> [Extracted information]
^^^^

Lemma DbCheck_verdict w : exists w1, idle w w1 /\
  (verdict_of (DbCheck fails migrate_fails) w = (Passed Crash, w1) \/
   (exists n, fails n = true) /\ verdict_of (DbCheck fails migrate_fails) w = (Stopped, add_reply (Code 500 500) w1)).
Proof.
  unfold DbCheck. rewrite verdict_asks. destruct (IsInit (w_cfg w)); cbn [negb]; [|by exists w; split; [reflexivity|left]].
  rewrite verdict_asks. destruct (w_open w); [|by exists w; split; [reflexivity|left]].
  rewrite verdict_run, statement_run. cbn [fst snd].
  destruct (fails (db_queries (w_db w))) eqn:Hf; cbn [negb]; [|by exists (ticked w); split; [auto|left]].
  rewrite verdict_run. exists (ticked (ticked w)). split; [etrans; apply idle_ticked|].
  change (DbMigrate migrate_fails (ticked w)) with (migrate_fails (db_queries (w_db (ticked w))), ticked (ticked w)). cbn [fst snd].
  destruct (migrate_fails _); [right; split; [by eexists|done]|by left].
Qed.

(** Once the service is initialised. *)
Lemma NetFilter_verdict w : IsInit (w_cfg w) = true ->
  let ip := ParseIP (RemoteIP (w_req w)) in
  (w_open w = false /\ verdict_of (NetFilter fails) w = (Crashed, w)) \/
  (w_open w = true /\ exists w1, idle w w1 /\
   ((check fails ip w).1 = true /\ verdict_of (NetFilter fails) w = (Passed Crash, w1) \/
    (check fails ip w).1 = false /\ verdict_of (NetFilter fails) w = (Stopped, add_reply (Denied 403) w1))).
Proof.
  intros Hi ip. unfold NetFilter. rewrite verdict_asks, Hi. cbn [negb]. rewrite verdict_asks.
  destruct (w_open w); [right|by left]. split; [done|]. cbn [negb]. rewrite verdict_asks, verdict_run. fold ip.
  exists (check fails ip w).2. split; [apply check_idle|]. destruct (check fails ip w).1; [by left|by right].
Qed.

Abbreviation decide_token := (decide_token syntaxError hmac_sha384 hmac_sha512 JwtSecret JwtExpire).
Abbreviation JWTAuth := (JWTAuth syntaxError hmac_sha384 hmac_sha512 JwtSecret JwtExpire).

(** The request after it was let in. *)
Definition let_in (uid : Z) (newToken : option string) (w : web) : web :=
  set_uid uid (match newToken with Some t => set_NewToken t w | None => w end).

Lemma JWTAuth_verdict w :
  (exists uid t, sent_token (w_req w) <> "" /\ decide_token w = Accepted uid t /\
     verdict_of JWTAuth w = (Passed Crash, let_in uid t w)) \/
  (sent_token (w_req w) = "" \/ decide_token w = Rejected) /\
    verdict_of JWTAuth w = (Stopped, add_reply (Code 401 401) w) \/
  (decide_token w = Fault /\ verdict_of JWTAuth w = (Crashed, w)).
Proof.
  unfold Access.JWTAuth. rewrite verdict_asks. case_bool_decide as Hs; [by right; left; split; [left|]|].
  rewrite verdict_asks. destruct (decide_token w) as [uid [t|]| |] eqn:Hd.
  - left. exists uid, (Some t). by rewrite !verdict_run.
  - left. exists uid, None. by rewrite !verdict_run.
  - right; left. by split; [right|].
  - by right; right.
Qed.

(** The caller may use a route of administrators. *)
Definition admin (uid : Z) (w : web) : Prop :=
  exists row, row ∈ db_users (w_db w) /\ u_ID row = uid /\ IsAdmin row <> "N".

Lemma PremCheck_verdict w : exists w1, idle w w1 /\
  (verdict_of (PremCheck fails open) w = (Passed Crash, w1) /\ (needs_admin w = true -> admin (default 0 (w_uid w)) w) \/
   needs_admin w = true /\ verdict_of (PremCheck fails open) w = (Stopped, add_reply (Code 200 403) w1)).
Proof.
  unfold PremCheck. rewrite verdict_asks. destruct (needs_admin w); [|by exists w; split; [reflexivity|left]].
  rewrite verdict_run. unfold GetUint_uid, FindByID.
  change ((asks ?f ≫= ?g) w) with (g (f w) w). cbv beta. exists (ticked w). split; [auto|].
  destruct (First fails open _ w) as [[u|] w1] eqn:Hf; cbn [fst snd].
  - apply First_some in Hf as (-> & row & Hrow & Hid%Z.eqb_eq & Hu & _). case_bool_decide as Ha; [by right|left].
    split; [done|]. intros _. exists row. split_and!; try done. by rewrite Hu in Ha.
  - rewrite First_run in Hf. injection Hf as _ <-. by right.
Qed.

(** ** The chain *)

Abbreviation protected := (protected fails migrate_fails open syntaxError hmac_sha384 hmac_sha512 JwtSecret JwtExpire).

(** What a protected request needs: a filter that admits it - or could not read
    its list - a token, and an administrator where one is asked for. *)
Record authorised (w : web) (uid : Z) (newToken : option string) : Prop := mkAuthorised {
  au_init : IsInit (w_cfg w) = true;
  au_open : w_open w = true;
  au_filter : let ip := ParseIP (RemoteIP (w_req w)) in
    policy w = Some "Y" /\ covered w "Y" ip \/
    policy w = Some "N" /\ (covered w "N" ip -> exists n, fails n = true);
  au_sent : sent_token (w_req w) <> "";
  au_token : decide_token w = Accepted uid newToken;
  au_admin : needs_admin w = true -> admin uid w }.
#[export] Instance notes_private : Private notes_model u notes_kept notes_updated my_note.
Proof.
  assert (Htrans : forall w1 w2 w3, notes_kept w1 w2 -> notes_kept w2 w3 -> notes_kept w1 w3).
  { intros w1 w2 w3 [H1 H2] [H3 H4]. split; congruence. }
  constructor; [exact Htrans| | |done|done|..].
  - intros n w1 w2 w3 (H1 & H2 & H3 & H4) (H5 & H6). split_and!; [congruence|intros; rewrite H6; auto|rewrite H6; auto..].
  - intros n w r. split_and!; auto.
  - intros n w. apply wp_statement. intros ok. apply wp_read. destruct ok; [|done]. cbv zeta. destruct (insert _ _ _ _) as [t|] eqn:Hi; [|done].
    apply wp_put, wp_ret. split; [|done]. split; [done|]. eapply others_insert; [| |exact Hi]; done.
  - intros id w. apply wp_statement. intros ok. apply wp_read, wp_ret. split; [done|]. intros n. destruct ok; [|done].
    intros [Hr Hp]%first_row_in. unfold note_is in Hp. apply andb_true_iff in Hp as [_ Hp%Z.eqb_eq]. done.
  - intros o l w. apply wp_statement. intros ok. apply wp_read, wp_ret. split; [done|]. intros ns. destruct ok; [|done]. intros [= <-].
    apply Forall_forall. intros n Hn. by apply (owned_rows n_Uid) in Hn.
  - intros n w. apply wp_statement. intros ok. apply wp_read. destruct ok; [|split; [split_and!; auto|done]]. apply wp_put, wp_ret. split; [|done].
    set (f := fun v => _). set (P := note_is _ _).
    assert (HP : forall r, P r = true -> n_ID r = n_ID n /\ n_Uid r = u) by (intros r; unfold P, note_is; by rewrite andb_true_iff, !Z.eqb_eq).
    split_and!; [done|..].
    + intros Hn. cbn [notes set_notes]. apply others_change. intros r Hr. destruct (HP r Hr) as [_ Hu]. split; [done|]. cbn. unfold nonzero. case_match; [done|]. lia.
    + intros r. rewrite !elem_of_others. intros [Hr Hu]. split; [|done]. cbn. apply list_elem_of_fmap. exists r. split; [|done].
      destruct (P r) eqn:Hp; [|done]. by destruct (HP r Hp).
    + intros r. rewrite !elem_of_others. cbn. intros [(v & -> & Hv)%list_elem_of_fmap Hu]. destruct (P v) eqn:Hp; [|by left].
      right. destruct (HP v Hp) as [Hi Ho]. cbn in *. unfold nonzero in *. destruct (n_Uid n =? 0); [done|]. split; [done|]. by exists v.
  - intros id w. apply wp_statement. intros ok. apply wp_read. destruct ok; [|done]. apply wp_put, wp_ret. split; [|done]. split; [done|]. cbn.
    apply others_remove. intros r. unfold note_is. rewrite andb_true_iff, !Z.eqb_eq. by intros [_ <-].
Qed.
End Owners.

^^^^

> [What you should do] Write out, exactly and with nothing else, the lines of the listing above from its first line through the line with "(** Once the service is initialised. *)".

> [Answer]
Lemma DbCheck_verdict w : exists w1, idle w w1 /\
  (verdict_of (DbCheck fails migrate_fails) w = (Passed Crash, w1) \/
   (exists n, fails n = true) /\ verdict_of (DbCheck fails migrate_fails) w = (Stopped, add_reply (Code 500 500) w1)).
Proof.
  unfold DbCheck. rewrite verdict_asks. destruct (IsInit (w_cfg w)); cbn [negb]; [|by exists w; split; [reflexivity|left]].
  rewrite verdict_asks. destruct (w_open w); [|by exists w; split; [reflexivity|left]].
  rewrite verdict_run, statement_run. cbn [fst snd].
  destruct (fails (db_queries (w_db w))) eqn:Hf; cbn [negb]; [|by exists (ticked w); split; [auto|left]].
  rewrite verdict_run. exists (ticked (ticked w)). split; [etrans; apply idle_ticked|].
  change (DbMigrate migrate_fails (ticked w)) with (migrate_fails (db_queries (w_db (ticked w))), ticked (ticked w)). cbn [fst snd].
  destruct (migrate_fails _); [right; split; [by eexists|done]|by left].
Qed.

(** Once the service is initialised. *)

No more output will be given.